AETIOLOGICAL AND CLINICAL PROFILE OF ACUTE MYELOID LEUKAEMIA IN A TERTIARY CARE HOSPITAL
Journal Title: Journal of Evolution of Medical and Dental Sciences - Year 2018, Vol 7, Issue 21
Abstract
BACKGROUND Acute myeloid leukaemia (AML) is a group of neoplastic disorders characterised by the proliferation and accumulation of immature haematopoietic cells in the bone marrow and blood. It is the most common type of leukaemia among adults. The underlying pathophysiology in AML consists of a maturational arrest of bone marrow cells in the early stages of development. Aims and Objectives- To look for the possible aetiological factors in patients with Acute Myeloid Leukaemia and to study the clinical profile and to determine any prognostic factors with the help of clinical parameters and basic investigations. MATERIALS AND METHODS All patients above 12 years of age with acute myeloid leukaemia admitted in haematology unit of Department of Medicine between July 2009 and June 2013 were included in the study. The diagnosis of AML with subtypes was established based on clinical features, peripheral smear and bone marrow findings. RESULTS There were 100 patients (47 males, 53 females). Amongst aetiological factors, cigarette smoking was most commonly seen. Easy fatigability was the commonest presenting symptom, followed by fever, anorexia, weight loss and bleeding. The most common clinical finding was pallor followed by wet purpura, generalised lymphadenopathy and gum hypertrophy.
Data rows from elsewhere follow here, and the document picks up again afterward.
(** [recover_truncate] on a segment whose intact run is [rs]: the file keeps exactly the header and
    [rs], and the report counts what was cut. *)
Lemma recover_truncate_run k d fl h rs junk :
  om_lookup k (files d) = Some fl -> seg_bytes (fdata fl) h rs junk -> no_record junk ->
  fate d = [] ->
  exists d', recover_truncate k d
    = (d', Ok (RecoveryReport (SEGMENT_HEADER_LEN + zlen (enc_all rs)) (zlen junk)
                 (last_cursor_of None rs)))
  /\ fate d' = []
  /\ (exists s, om_lookup k (files d')
        = Some (File (ztake SEGMENT_HEADER_LEN (fdata fl) ++ enc_all rs) s)
        /\ (fsynced fl <= zlen (fdata fl) -> s <= SEGMENT_HEADER_LEN + zlen (enc_all rs))
        /\ (fsynced fl = zlen (fdata fl) -> s = SEGMENT_HEADER_LEN + zlen (enc_all rs)))
  /\ forall k', k' <> k -> om_lookup k' (files d') = om_lookup k' (files d).
Proof.
  intros Hk Hsb Hno Hf. unfold recover_truncate, bind. rewrite (open_ok k d fl h rs junk Hk Hsb).
  cbn [file_bytes file_len lift]. unfold lift. rewrite (scan_segment _ h rs junk Hsb Hno).
  pose proof (sb_len _ _ _ _ Hsb) as Hl. pose proof (sb_split _ _ _ _ Hsb) as Hd.
  pose proof (zlen_nonneg junk) as Hj. pose proof (zlen_nonneg (enc_all rs)) as He.
  assert (Hlen : zlen (fdata fl) = SEGMENT_HEADER_LEN + zlen (enc_all rs) + zlen junk).
  { rewrite Hd at 1. rewrite !zlen_app, zlen_ztake by (unfold SEGMENT_HEADER_LEN in *; lia). lia. }
  assert (Hcut : ztake (SEGMENT_HEADER_LEN + zlen (enc_all rs)) (fdata fl)
                 = ztake SEGMENT_HEADER_LEN (fdata fl) ++ enc_all rs).
  { rewrite Hd at 1. rewrite app_assoc. apply ztake_app_exact.
    rewrite zlen_app, zlen_ztake by (unfold SEGMENT_HEADER_LEN in *; lia). lia. }
  destruct (Z.eqb_spec (zlen junk) 0) as [E|E]; cbn [negb].
  - exists d. rewrite Hlen, E, Z.add_0_r. split; [done|]. split; [done|]. split; [|done].
    exists (fsynced fl). split; [|lia]. rewrite Hk. destruct fl as [dt sy]. cbn [fdata fsynced] in *.
    do 2 f_equal. rewrite <- Hcut. symmetry. apply ztake_all. lia.
  - unfold set_len, sync, bind, syscall, next_fate. rewrite Hf. cbn. rewrite Hk.
    cbn. rewrite Hf. cbn. rewrite om_lookup_insert. cbn.
    eexists. split; [do 3 f_equal; lia|]. cbn. split; [done|]. split.
    + rewrite Hcut. eexists. rewrite om_lookup_insert. split; [done|].
      split; intros _; rewrite zlen_app, zlen_ztake by (unfold SEGMENT_HEADER_LEN in *; lia); lia.
    + intros k' Hne. rewrite !om_lookup_insert_ne by done. done.
Qed.

(** C33: the record codec round trips.  Wherever an encoded record sits in a file, decoding at its
    offset yields exactly that record and its encoded length; and whatever decodes at an offset is
    byte for byte the encoding of what was decoded, with all lengths within their caps. *)
Theorem record_roundtrip (pre post file : list byte) (r r' : record) p adv :
  (record_ok r ->
     read_one_record (pre ++ encode_into r [] ++ post) (zlen pre)
       (zlen (pre ++ encode_into r [] ++ post)) = Ok (Some (r, encoded_len r)))
  /\ (0 <= p -> read_one_record file p (zlen file) = Ok (Some (r', adv)) ->
     record_ok r' /\ adv = encoded_len r' /\ p + adv <= zlen file
     /\ file = ztake p file ++ encode_into r' [] ++ zdrop (p + adv) file).
Proof. split; [apply read_one_enc|apply read_one_sound]. Qed.

(** C27: recovery of an arbitrary segment.  Whatever bytes follow the header, [recover_truncate] keeps a
    run of intact records that every other intact run is a prefix of, drops the rest, reports the
    cursor of the last record kept, leaves the other segments alone, and a second recovery drops
    nothing more. *)
Theorem recover_truncate_keeps_longest_run k d fl h :
  om_lookup k (files d) = Some fl -> fate d = [] ->
  SEGMENT_HEADER_LEN <= zlen (fdata fl) -> parse (ztake SEGMENT_HEADER_LEN (fdata fl)) = Ok h ->
  exists rs junk d' s,
    seg_bytes (fdata fl) h rs junk
    /\ (forall rs0 junk0, seg_bytes (fdata fl) h rs0 junk0 -> exists rs1, rs = rs0 ++ rs1)
    /\ recover_truncate k d
       = (d', Ok (RecoveryReport (SEGMENT_HEADER_LEN + zlen (enc_all rs)) (zlen junk)
                    (last_cursor_of None rs)))
    /\ om_lookup k (files d') = Some (File (ztake SEGMENT_HEADER_LEN (fdata fl) ++ enc_all rs) s)
    /\ (forall k', k' <> k -> om_lookup k' (files d') = om_lookup k' (files d))
    /\ exists d'', recover_truncate k d'
       = (d'', Ok (RecoveryReport (SEGMENT_HEADER_LEN + zlen (enc_all rs)) 0
                    (last_cursor_of None rs)))
       /\ exists s', om_lookup k (files d'')
            = Some (File (ztake SEGMENT_HEADER_LEN (fdata fl) ++ enc_all rs) s').
Proof.
  intros Hk Hf Hl Hh. destruct (scan_loop_spec (scan_fuel (fdata fl)) (fdata fl) SEGMENT_HEADER_LEN None)
    as (rs & junk & _ & Hok & Hno & Hd).
  { unfold SEGMENT_HEADER_LEN in *. lia. }
  { unfold scan_fuel, SEGMENT_HEADER_LEN, zlen. lia. }
  assert (Hsb : seg_bytes (fdata fl) h rs junk) by done.
  destruct (recover_truncate_run k d fl h rs junk Hk Hsb Hno Hf) as (d' & Hr & Hf' & (s & Hs & _) & Hoth).
  assert (Hsb' : seg_bytes (ztake SEGMENT_HEADER_LEN (fdata fl) ++ enc_all rs) h rs []).
  { assert (ztake SEGMENT_HEADER_LEN (ztake SEGMENT_HEADER_LEN (fdata fl) ++ enc_all rs)
            = ztake SEGMENT_HEADER_LEN (fdata fl)) as E
      by (apply ztake_app_exact; rewrite zlen_ztake; unfold SEGMENT_HEADER_LEN in *; lia).
    split; rewrite ?E; try done.
    - rewrite zlen_app, zlen_ztake by (unfold SEGMENT_HEADER_LEN in *; lia).
      pose proof (zlen_nonneg (enc_all rs)). lia.
    - by rewrite app_nil_r. }
  destruct (recover_truncate_run k d' _ h rs [] Hs Hsb' no_record_nil Hf')
    as (d'' & Hr2 & _ & (s2 & Hs2 & _) & _).
  exists rs, junk, d', s. split; [done|]. split.
  { intros rs0 junk0 H0. destruct (seg_bytes_maximal _ _ _ _ _ _ H0 Hsb Hno) as (x & -> & _). eauto. }
  split; [done|]. split; [done|]. split; [done|]. exists d''. split; [done|].
  exists s2. cbn [fdata] in Hs2. rewrite Hs2. do 3 f_equal.
  apply ztake_app_exact. rewrite zlen_ztake; unfold SEGMENT_HEADER_LEN in *; lia.
Qed.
The mean haemoglobin value was 7.35 gm% and platelet count was 56,740 cells/ mm3. WBC count varied between 600 cells/mm3 and 2,61,000 cells/mm3. Among the subtypes of AML, most common leukaemia was AML M2 followed by AML M3. CONCLUSION Easy fatigability and malaise were the most common presentations in AML. Environmental factors like anti-cancer drug exposure, chemical exposure, smoking, proximity to mobile towers, high tension electric lines and dietary factors like poor intake of vegetables and fruits may have an influence on aetiopathogenesis of AML. Very high WBC count, bleeding manifestations and platelet count at presentation < 20,000/mm3 all had a poor outcome. AML M2 was the most common subtype followed by AML M4, the prognosis was best in AML M2 and M3.